Load cell technology dates back to 1843, when British physicist Charles Wheatstone created a bridge circuit to measure resistance. He named the new technology the Wheatstone bridge, which is still used today as the basis for load cell strain gauges.
3. Use resistors.
Strain gauges use resistance theory. A strain gauge consists of a very thin wire braided back and forth in a zigzag grid to increase the effective length of the wire when force is applied. This wire has a certain resistance. When a load is applied, the wire stretches or compresses, increasing or decreasing its resistance - we measure resistance to determine weight.
4. Measure diversity.
A load cell can measure more than just cantilever force, or the force developed on one end of the load cell. In fact, load cells can measure resistance in vertical compression, tension and even suspended tension.
5. Three categories.
Load cells are divided into three main categories: Environmental Protection (EP), Weld Seal (WS) and Hermetic Seal (HS). Knowing which type of load cell you need will effectively match the load cell to your application, ensuring the best results.
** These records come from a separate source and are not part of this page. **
(** [valkeygo.Client]: a script's reply is an array of messages, each of which may
    fail to be a string; the INFO section and the configuration map. *)
Record Client (W : Type) := mkClient {
  execScript : Context W -> script -> list string -> list string -> M W (result error (list (result error string)));
  client_info : Context W -> M W (result error string);
  client_config : Context W -> M W (result error (gmap string string))
}.
Arguments mkClient {W} _ _ _.
Arguments execScript {W} _ _ _ _ _.
Arguments client_info {W} _ _.
Arguments client_config {W} _ _.

(** ** Pure helpers *)

(** [strconv.ParseInt(s, 10, 64)]: a sign, then digits. *)
Definition parseInt64 (s : string) : option Z :=
  match s with
  | String c rest =>
      if at_byte 43 c then
        match ParseUint rest with
        | Some n => if n <? two63 then Some n else None
        | None => None
        end
      else ParseInt s
  | EmptyString => None
  end.

(** [strconv.ParseBool]. *)
Definition ParseBool (s : string) : option bool :=
  if bool_decide (s ∈ ["1"; "t"; "T"; "TRUE"; "true"; "True"]) then Some true else
  if bool_decide (s ∈ ["0"; "f"; "F"; "FALSE"; "false"; "False"]) then Some false else None.

Definition serverClockFlag (opts : Options) : string := if bool_decide (opt_Clock opts = ServerClock) then "1" else "0".

Definition storeKey (opts : Options) (policyID key : string) : string :=
  Prefix opts +:+ ":{" +:+ hexEncode (sha256 (policyID +:+ NUL +:+ key)) +:+ "}".
Definition key (opts : Options) (request : Request) : string :=
  storeKey opts (id (req_Policy request)) (key_value (req_Key request)).

(** [args] with its TTL. *)
Definition argsWith (opts : Options) (request : Request) (ttl : Duration) : list string :=
  let policy := req_Policy request in
  ["1"; algorithm policy; id policy; revision policy; formatUint (capacity policy); formatUint (burst policy);
   formatInt (Microseconds (period policy)); formatUint (Cost request); formatInt (UnixMicro (Now request));
   serverClockFlag opts; formatInt (ttl ÷ Millisecond)].
Definition args (opts : Options) (request : Request) : list string :=
  argsWith opts request (Z.max (period (req_Policy request) *i 2) Second).

Definition valkeyStateTTL (duration : Duration) : Duration :=
  if MaxInt64 ÷ 2 <? duration then MaxInt64 else Z.max (duration *i 2) Second.

Definition strictArgs (opts : Options) (request : Request) : list string :=
  argsWith opts request (valkeyStateTTL (period (req_Policy request))) ++ ["strict"].

(** ** Replies *)

Definition corruptReply (message : string) : Decision * option error := (emptyDecision, Some (errorf ErrCorrupt message)).

Definition decodeDecision (reply : list string) : Decision * option error :=
  match reply with
  | [allowed; remaining; limit; reset; retry; reason] =>
      if bool_decide (allowed = "-1") then
        (emptyDecision, Some (Sent (if bool_decide (reason = "overflow") then ErrOverflow else ErrCorrupt)))
      else
      match ParseBool allowed with
      | None => corruptReply "allowed"
      | Some allowed =>
      match ParseUint remaining with
      | None => corruptReply "remaining"
      | Some remaining =>
      match ParseUint limit with
      | None => corruptReply "limit"
      | Some limit =>
      match parseInt64 reset with
      | None => corruptReply "reset"
      | Some resetMicros =>
      match parseInt64 retry with
      | None => corruptReply "retry-after"
      | Some retryMicros =>
          if retryMicros <? 0 then corruptReply "retry-after" else
          if negb (bool_decide (reason = ReasonAllowed)) && negb (bool_decide (reason = ReasonLimited))
          then corruptReply "reason" else
          (mkDecision allowed remaining limit (ofUnixMicro resetMicros) (retryMicros *i Microsecond) reason
             EmptyString EmptyString,
           if negb allowed then Some (Sent ErrRejected) else None)
      end end end end end
  | _ => corruptReply "decision field count"
  end.

Definition strictValkeyCategory (err : option error) : option error :=
  match err with
  | None => None
  | Some err =>
      Some (Sent (
        if errorsIsAt err ErrRejected then ErrRejected else
        if errorsIsAt err ErrOverflow then ErrOverflow else
        if errorsIsAt err ErrCorrupt then ErrCorrupt else
        if errorsIsAt err ErrLeaseNotFound then ErrLeaseNotFound else
        if errorsIsAt err ErrLeaseNotOwned then ErrLeaseNotOwned else ErrCorrupt))
  end.

(** An error other than a rejection. *)
Definition notRejected (err : option error) : bool :=
  match err with Some err => negb (errorsIsAt err ErrRejected) | None => false end.

Definition unknownReply : error := UnknownOutcome None.

Definition decodeStrictDecisionReply (reply : list string) : Decision * option error :=
  let unknown := (emptyDecision, Some unknownReply) in
  if bool_decide (length reply = 6%nat) && bool_decide (reply !! 0%nat = Some "-1") then
    let '(d, err) := decodeDecision reply in (d, strictValkeyCategory err)
  else
  match reply !! 6%nat with
  | Some effective =>
      if negb (bool_decide (length reply = 7%nat)) then unknown else
      match parseInt64 effective with
      | None => unknown
      | Some effectiveMicros =>
          let '(d, resultErr) := decodeDecision (take 6 reply) in
          if notRejected resultErr then unknown else
          if negb (IsZero (Reset d)) && Before (Reset d) (ofUnixMicro effectiveMicros) then unknown else
          (d, strictValkeyCategory resultErr)
      end
  | None => unknown
  end.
6. Importance of deflection.
Deflection is the distance the load cell is bent from its original resting position. Deflection is caused by the force (load) applied to the load cell and allows the strain gauge to do its job.
7. Load cell wiring.
The color combinations for load cell wiring excitation, signal, shielding, and sensing can be very broad, and each manufacturer is developing its own wiring color combination.
8. Customized scale solutions.
You can integrate load cells into pre-existing structures such as hoppers, tanks, silos and other containers to create custom scale solutions. These are excellent solutions for applications that require inventory management, recipe dosing, material unloading, or prefer to integrate weighing into established processes.
9. Load cell and accuracy.
High-accuracy scale systems are generally considered to have a systematic error of ±0.25% or less; less accurate systems will have a systematic error of ±.50% or greater. Since most weight indicators typically have an error of ±0.01%, the primary source of scale error will be the load cell and, more importantly, the mechanical arrangement of the scale itself.
10. The load cell that suits you.
The most efficient way to build a high precision scale system is to choose the right load cell for your application. It's not always easy to know which load cell is best for each unique application. Therefore, you should always be an engineer and a load cell expert.